The trainers and coaching staff were concerned enough with Rajon Rondo's feet that he almost didn't play. Yet Rondo said that he was fine and ended up playing 41 minutes.
Emerging from the trainer's room more than an hour after Boston completed its 110-105 overtime triumph over the Chicago Bulls Friday at the TD Garden, Celtics point guard Rajon Rondo downplayed the severity of his "sore" feet, stressing he's fine after coach Doc Rivers suggested he had a "mild" case of plantar fasciitis that nearly prevented Rondo from suiting up.
"It's fine," said Rondo, who only shrugged when asked to confirm the diagnosis of plantar fasciitis. "It's cool. It's sore, that's all."
I don't have to tell you how important his feet are to the future of this franchise. And perhaps the thing that is concerning is the fact that this has cropped up in the past as well. Back in the playoffs in 2009 Rondo was carried off the court by Bill Walker.
"I was limping and Billy didn't want to see me limp, so he just carried me," Rondo said. "I didn't slip or nothing. I'm fine. Ankles are fine." Rondo, who had 20 points, 11 rebounds, 6 assists, and 5 steals, removed his shoes late in the game. "Maybe the tape was too tight," Rondo said. "It's just the tape job."
Two very encouraging points to bring up here are this. First of all, he's downplayed the issue each time. Secondly, he's played quite well despite the pain. So either the issue isn't as bad as we might fear or he's one tough cookie. The truth is probably a little bit of both, but I'll take either one.
So what is plantar fasciitis? Celtics Town has a great post on this subject. Here's a bit of it.
Besides medicinal treatment, plantar fasciitis patients can often benefit from other methods. Stretching programs have often worked, and even small changes like a shoe change or a taped foot can help. Many basketball players are also fitted with orthotic shoe inserts. Rest can also be utilized for the foot, and night splints can be helpful. If none of the preceding treatment works, surgery is normally the last option. According to the Mayo Clinic, “about 90 percent of the people who have plantar fasciitis recover with conservative treatments in just a few months.”
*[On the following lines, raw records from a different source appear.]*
Lemma loop_dt_pos s : 0 < FactorySimulation.loop_dt s.
Proof.
  unfold FactorySimulation.loop_dt. cbv zeta.
  destruct (Qle_bool _ 0) eqn:E; [reflexivity |].
  apply Qnot_le_lt. intros H. apply Qle_bool_iff in H. congruence.
Qed.

(** C8. A tick of a healthy store writes the core pressure
    0.98 * previous + 0.02 * baseline(new outlet temperature)
    + heater term - spray term - relief term + noise, where the baseline is
    14.7 + 0.035 * max(0, outlet - 290), the heater term is the heater
    command times a positive constant, the spray term is the spray command
    times a positive constant, and the relief term is a positive constant
    when the relief valve is open and zero when it is closed; so a positive
    heater command adds to the pressure, and a positive spray command and an
    open relief valve take from it. *)
Theorem pressure_update rnd e (w0 : world FactorySimulation.t) (i : tick_inputs) :
  healthy e w0 → tick_reads w0 i →
  let dt_s := FactorySimulation.loop_dt (self w0) / 1000 in
  let k_heater := 0.98 * PHYSICS.PRESSURE_K_HEATER * dt_s in
  let k_spray := 0.98 * PHYSICS.PRESSURE_K_SPRAY * dt_s in
  let k_relief := 0.98 * PHYSICS.PRESSURE_K_RELIEF * dt_s in
  let relief_open := if truthy (i_relief_status i) then 1 else 0 in
  let noise := FactorySimulation.gauss 0 0.002 (FactorySimulation.z_pressure rnd) in
  ∃ w' pressure' temp_out',
    FactorySimulation._logic rnd e w0 = (Ok tt, w')
    ∧ tag_value w' TAG.TAG_CORE_PRESSURE_VALUE = Some pressure'
    ∧ tag_value w' TAG.TAG_CORE_TEMP_OUT_VALUE = Some temp_out'
    ∧ pressure' == 0.98 * i_pressure i
                   + 0.02 * (14.7 + 0.035 * py_max 0 (temp_out' - 290))
                   + k_heater * i_heater_cmd i
                   - k_spray * i_spray_cmd i
                   - k_relief * relief_open
                   + noise
    ∧ 0 < k_heater ∧ 0 < k_spray ∧ 0 < k_relief
    ∧ (0 < i_heater_cmd i → 0 < k_heater * i_heater_cmd i)
    ∧ (0 < i_spray_cmd i → 0 < k_spray * i_spray_cmd i)
    ∧ (truthy (i_relief_status i) = true → 0 < k_relief * relief_open).
Proof.
  intros [Hav Hreg]
    (H1 & H2 & H3 & H4 & H5 & H6 & H7 & H8 & H9 & H10 & H11 & H12 & H13).
  intros dt_s k_heater k_spray k_relief relief_open noise.
  pose proof (loop_dt_pos (self w0)) as Hdt.
  destruct w0 as [s0 rows0 writes0 acc0].
  unfold FactorySimulation._logic.
  repeat tick_step Hav Hreg.
  eexists _, _, _. split; [reflexivity |].
  split; [lookup_tag; reflexivity |].
  split; [lookup_tag; reflexivity |].
  cbn [self] in *.
  assert (Hs : 0 < dt_s).
  { subst dt_s. unfold Qdiv. apply Qmult_lt_0_compat; [exact Hdt | reflexivity]. }
  assert (Hk : 0 < k_heater ∧ 0 < k_spray ∧ 0 < k_relief).
  { subst k_heater k_spray k_relief.
    unfold PHYSICS.PRESSURE_K_HEATER, PHYSICS.PRESSURE_K_SPRAY,
      PHYSICS.PRESSURE_K_RELIEF. repeat split; lra. }
  split; [| destruct Hk as (Hkh & Hks & Hkr);
            repeat (split; [assumption |]); repeat split;
            [ intros; by apply Qmult_lt_0_compat
            | intros; by apply Qmult_lt_0_compat
            | intros Ht; subst relief_open; rewrite Ht; lra ] ].
  unfold FactorySimulation.pressure_model, FactorySimulation.pressure_base,
    PHYSICS.PRESSURE_K_TEMP, PHYSICS.AMBIENT_TEMP.
  subst k_heater k_spray k_relief relief_open noise dt_s. cbv zeta.
  ring.
Qed.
Jay points out that this same issue contributed to Tony Parker's poor season last year. So far Rondo has been better than ever, but that doesn't mean we shouldn't keep one eye on his feet.
My last (mother hen) point I'd like to make is this: Even when Rondo has suffered ankle sprains, he's worn low-top sneakers. Also, a sneaker blog pointed out that Rondo likes to wear his shoes "weirdly."
Rajon Rondo is free to wear his shoes however he wants until Nike tells him otherwise. Which is, weirdly and not how most anyone else would choose to wear them. He's been getting all baseball cleat flappy on us, choosing to lace through his Hyperfuses two eyelets too low and flaring the tongue out. Definitely a "unique" look, if that's what he's going for.
Hopefully he's getting the right kind of tape jobs that make concerns about this sort of thing pretty much unfounded. Hopefully.